IN THE HIGH COURT OF SINDH AT KARACHI
Criminal Bail Application No. 1060 of 2016
______________________________________________________
Date Order with Signature of
Judge
___________________________________________________________
Before :Mr. Justice Fahim Ahmed Siddiqui
Shaikh Muhammad Akram.............
...
..Applicant
Versus
The State
.
..
.Respondent
Date
of Hearing & Order : 30.01.2017
Mr. Manzoor Ahmed Rajput, advocate for the applicant
Mr. Habib Ahmed,
Special Prosecutor for ANF
O R D E R
.-.-.-.-.-.
FAHIM AHMED SIDDIQUI,
J: Applicant is arrested
in Crime No. 44 of 2015 of Police Station, A.N.F. Clifton, Karachi under
section 9(c) of C.N.S. Act, 1997. Initially, he approached Special Court-II
(CNS) Karachi for getting bail wherefrom his bail plea was declined vide order
dated 23-04-2016. Against the said order, present bail application has been
filed.
2.
Succinctly, the facts of the
FIR are that the complainant S.I. Muhammad Hassan Khoharo of PS Clifton
reported that he received spy information through officers of ANF that
international smuggler Muhammad Ikram Sheikh (who absconded after bail in FIR
No. 16/2012) along with his father Muhammad Akram Sheikh and special agent
Muhammad Akhter has sent huge quantity of narcotics through a container bearing
No. MRKU-5267523, using E-Form of M/S. Naval International, Karachi to the
importer M/S. BC Ltd, 2102980 Ave Langley, BC V2YOJ4, Vancouver, Canada. The
said container was brought back by the authorities and he was directed to check
the same. The complainant along with his staff reached at QICT, Karachi, where
he requested to passers-by to act as witnesses but they refused owing to fear
of drug peddlers. The complainant found the said container in sealed condition,
after break-opening, 400 nylon sacks and 200 cartoons were recovered from it.
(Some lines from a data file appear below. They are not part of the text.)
Lemma bitop_result_bytes op sources : Forall bytes_ok (default [] <$> sources) ->
  exists r, bitop_result op sources = Some r /\ zlen r = longest (default [] <$> sources) /\
    forall i, (i < length r)%nat -> nth i r 0 = bitop_byte op (default [] <$> sources) i.
Proof.
  intros Hok. destruct sources as [|src0 sources]; [exists []; split_and!; [by destruct op|done|cbn; lia]|].
  unfold bitop_result. destruct (source_lengths (src0 :: sources)) as [minlen maxlen] eqn:E.
  apply source_lengths_spec in E as (<- & Hmax & Hmin & Hlens). set (strings := default [] <$> src0 :: sources) in *.
  set (res := replicate (Z.to_nat maxlen) 0). assert (length res = Z.to_nat maxlen) as Lres by apply length_replicate.
  assert (exists st, (if bool_decide (minlen <> 0) && bool_decide (length (src0 :: sources) <= 16)%nat then
       mjoin (loop (S (Z.to_nat minlen)) (fast_step op (drop 1 strings))
         (mem_write 0 (mem_read 0 (Z.to_nat minlen) (nth 0 strings [])) res, O, minlen))
     else Some (res, O)) = Some st /\ length st.1 = length res /\ (st.2 <= length res)%nat /\
    forall i, (i < st.2)%nat -> nth i st.1 0 = bitop_byte op strings i) as ([r j] & -> & Hl & Hj & Hr).
  { destruct (bool_decide (minlen <> 0) && _); [|exists (res, O); split_and!; [done|done|cbn; lia|cbn; lia]].
    change strings with (default [] src0 :: (default [] <$> sources)) in Hok, Hlens |- *. cbn [nth drop].
    apply Forall_cons in Hok as [Hok0 Hok]. apply Forall_cons in Hlens as [Hlen0 Hlens].
    set (first := default [] src0) in *.
    assert (length (mem_read 0 (Z.to_nat minlen) first) = Z.to_nat minlen) as Lr by (apply length_mem_read; lia).
    assert (length (mem_write 0 (mem_read 0 (Z.to_nat minlen) first) res) = length res) as Lw by (apply length_mem_write; lia).
    rewrite <- Lw. apply fast_loop.
    - apply Forall_forall. intros s Hs. rewrite Forall_forall in Hok, Hlens. split; [by apply Hok|]. by apply Hlens.
    - lia.
    - apply Forall_app. split; [constructor|]. apply Forall_app. split; [by apply Forall_take, Forall_drop|].
      apply Forall_drop, Forall_replicate. done.
    - intros i Hi. rewrite nth_mem_write, decide_True, nth_mem_read by lia. f_equal. lia. }
  rewrite Some_bind. cbv beta iota. cbn [fst snd] in *.
  destruct (foldl_insert (bitop_byte op strings) (Z.to_nat maxlen - j) j r ltac:(lia)) as [Lf Hf].
  eexists. split; [done|]. rewrite Lf. split; [lia|]. intros i Hi. rewrite Hf. case_decide; [done|]. apply Hr. lia.
Qed.

(** ** Bit by bit *)

Lemma testbit_unot b k : urange 8 b -> 0 <= k < 8 -> Z.testbit (unot 8 b) k = negb (Z.testbit b k).
Proof.
  intros Hb Hk. by_all_bytes (fun b => forallb (fun k => Bool.eqb (Z.testbit (unot 8 b) k) (negb (Z.testbit b k))) [0; 1; 2; 3; 4; 5; 6; 7]) Hb.
  rewrite forallb_forall in Hb. apply Bool.eqb_prop, Hb. cbn. lia.
Qed.

Lemma bitop_byte_bit op strings j k : Forall bytes_ok strings -> strings <> [] -> 0 <= k < 8 ->
  Z.testbit (bitop_byte op strings j) k = bit_combine op ((fun s => Z.testbit (nth j s 0) k) <$> strings).
Proof.
  intros Hok Hne Hk. destruct Hok as [|first others Hf Ho]; [done|]. rewrite bitop_byte_nth.
  assert (forall x, Z.testbit (foldl (fun x src => bitop_apply op x (nth j src 0)) x others) k =
    foldl (fun b src => op_bool op b (Z.testbit (nth j src 0) k)) (Z.testbit x k) others) as H.
  { clear -Hk. induction others as [|src others IH]; intros x; [done|]. cbn [foldl]. rewrite IH, bitop_testbit by (destruct Hk; done); done. }
  rewrite H. clear H. rewrite fmap_cons. destruct op.
  - rewrite bool_decide_false by done. cbn [bit_combine forallb op_bool]. generalize (Z.testbit (nth j first 0) k). clear.
    induction others as [|s o IH]; intros b; cbn; [by rewrite andb_true_r|]. by rewrite IH, andb_assoc.
  - rewrite bool_decide_false by done. cbn [bit_combine existsb op_bool]. generalize (Z.testbit (nth j first 0) k). clear.
    induction others as [|s o IH]; intros b; cbn; [by rewrite orb_false_r|]. by rewrite IH, orb_assoc.
  - rewrite bool_decide_false by done. cbn [bit_combine foldr op_bool]. generalize (Z.testbit (nth j first 0) k). clear.
    induction others as [|s o IH]; intros b; cbn; [by rewrite xorb_false_r|]. by rewrite IH, xorb_assoc.
  - rewrite bool_decide_true, testbit_unot by (done || by apply nth_byte_ok).
    cbn. generalize (negb (Z.testbit (nth j first 0) k)). clear. by induction others.
Qed.

(** ** The claims *)

(** C28: the word-at-a-time loops compute what a bit-by-bit reading computes,
    at every alignment [addr] of the string.  [redisPopcount] returns the number
    of bits set in the first [count] bytes.  [redisBitpos] returns the position
    of the first bit equal to [bit] ([bit_index], the number of bits when there
    is none), and -1 when a set bit is looked for and there is none; it never
    panics and reads nothing after the [count] bytes. *)
Theorem word_algorithms_exact addr s count bit :
  bytes_ok s -> 0 <= count <= zlen s -> count < 2 ^ 60 -> bit = 0 \/ bit = 1 ->
  let bits := bits_of (take (Z.to_nat count) s) in
  let i := bit_index (bool_decide (bit = 1)) bits in
  redisPopcount addr s count = Some (zlen (filter (fun b => b = true) bits)) /\
  redisBitpos addr s count bit = Some (if bool_decide (bit = 1 /\ i = zlen bits) then -1 else i).
Proof.
  intros Hs Hc Hmax Hb bits i. split; [by apply redisPopcount_ones|].
  assert (zlen bits = 8 * count) as -> by (unfold bits; rewrite length_bits_of, length_take; lia). by apply redisBitpos_index.
Qed.

Definition bits_sample : list Z := replicate 19 0 ++ [16; 255; 1].

Lemma word_algorithms_exact_witness :
  let bits := bits_of (take 21 bits_sample) in
  let i := bit_index (bool_decide (1 = 1)) bits in
  redisPopcount 3 bits_sample 21 = Some (zlen (filter (fun b => b = true) bits)) /\
  redisBitpos 3 bits_sample 21 1 = Some (if bool_decide (1 = 1 /\ i = zlen bits) then -1 else i).
Proof.
  apply (word_algorithms_exact 3 bits_sample 21 1); [|cbn; lia|lia|by right].
  apply (bool_decide_unpack _). vm_compute. exact I.
Defined.

Example bits_sample_runs : redisPopcount 3 bits_sample 21 = Some 9 /\ redisBitpos 3 bits_sample 21 1 = Some 155.
Proof. vm_compute. done. Qed.

(** C29: BITOP computes its operation bit by bit, short strings being completed
    with zeros: the result has the length of the longest source, and each of its
    bits combines the bits of the sources at the same position.  The fast path
    over words, taken for at most 16 keys, and the loop over bytes agree. *)
Theorem bitop_bitwise op sources :
  sources <> [] -> Forall bytes_ok (default [] <$> sources) ->
  exists r, bitop_result op sources = Some r /\ zlen r = longest (default [] <$> sources) /\
    forall i, (i < 8 * length r)%nat -> bit_at i r = bit_combine op (bit_at i <$> (default [] <$> sources)).
Proof.
  intros Hne Hok. destruct (bitop_result_bytes op sources Hok) as (r & Hr & Hl & Hn). exists r. split_and!; [done|done|].
  assert ((default [] <$> sources) <> []) as Hne' by (by destruct sources).
  intros i Hi. pose proof (Nat.mod_upper_bound i 8 ltac:(lia)) as Hm.
  rewrite bit_at_byte, Hn, bitop_byte_bit by (done || lia || apply Nat.Div0.div_lt_upper_bound; lia).
  f_equal. apply list_fmap_ext. intros j s _. by rewrite bit_at_byte.
Qed.

Definition bitop_sample : list (option bytes) :=
  [Some (replicate 40 170); Some (replicate 33 255 ++ replicate 9 3)].

Lemma bitop_bitwise_witness :
  exists r, bitop_result BITOP_XOR bitop_sample = Some r /\ zlen r = 42 /\
    forall i, (i < 8 * length r)%nat -> bit_at i r = bit_combine BITOP_XOR (bit_at i <$> (default [] <$> bitop_sample)).
Proof.
  apply (bitop_bitwise BITOP_XOR bitop_sample); [done|apply (bool_decide_unpack _); vm_compute; exact I].
Defined.

(** *** One bit *)

(** The bytes of a string value; a missing key counts as an empty string. *)
Definition holds_bytes (o : option robj) (b : bytes) : Prop :=
  match o with
  | None => b = []
  | Some o => type_of o = REDIS_STRING /\ getDecodedObject o = Some b
  end.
In every sack, he found rice bags of 5 kg each whereas the cartoons contained
vermicelli. Thereafter the container was thoroughly checked and after
dismantling its floor, 99 boxes were recovered. Amongst those boxes, 59
contained heroin while 40 contained opium, wrapped in polythene bags. After
weighing, 70 kg of heroin and 76 kg of opium were the total recovery from the
container. After proper sampling for chemical analysis, the recovered narcotics
and samples were sealed separately.
3.
The learned counsel for the
complainant made his submission at length. Trail of his arguments is that the
applicant involved on account of animosity which is clear from the FIR as it
starts with the allegation of absconding against the son of the applicant. The
container was sent after checking, and it remained in the sea during the long
voyage, therefore recovery is doubtful. The recovery was not effected from the
exclusive possession of the applicant. The applicant is an aged person as such
he deserves leniency. Recovery of huge quantity is no longer a ground for
refusal of bail. He took reliance from Muhammad
Farooq Khan v. The State (2007 PCrLJ 89) and Shah Nawaz alias Shanoo v. The
State (2014 PCrLJ 482).
4.
On the other hand, the
learned special counsel opposed the instant bail plea. The gist of his
arguments is that the shipping documents and statements of the agent are
sufficient to involve the applicant in the instant case. As per the statement
of star witness Nadeem Sheikh, the present applicant has given him undertaking
at the time of shipment that there was no contraband article in the container.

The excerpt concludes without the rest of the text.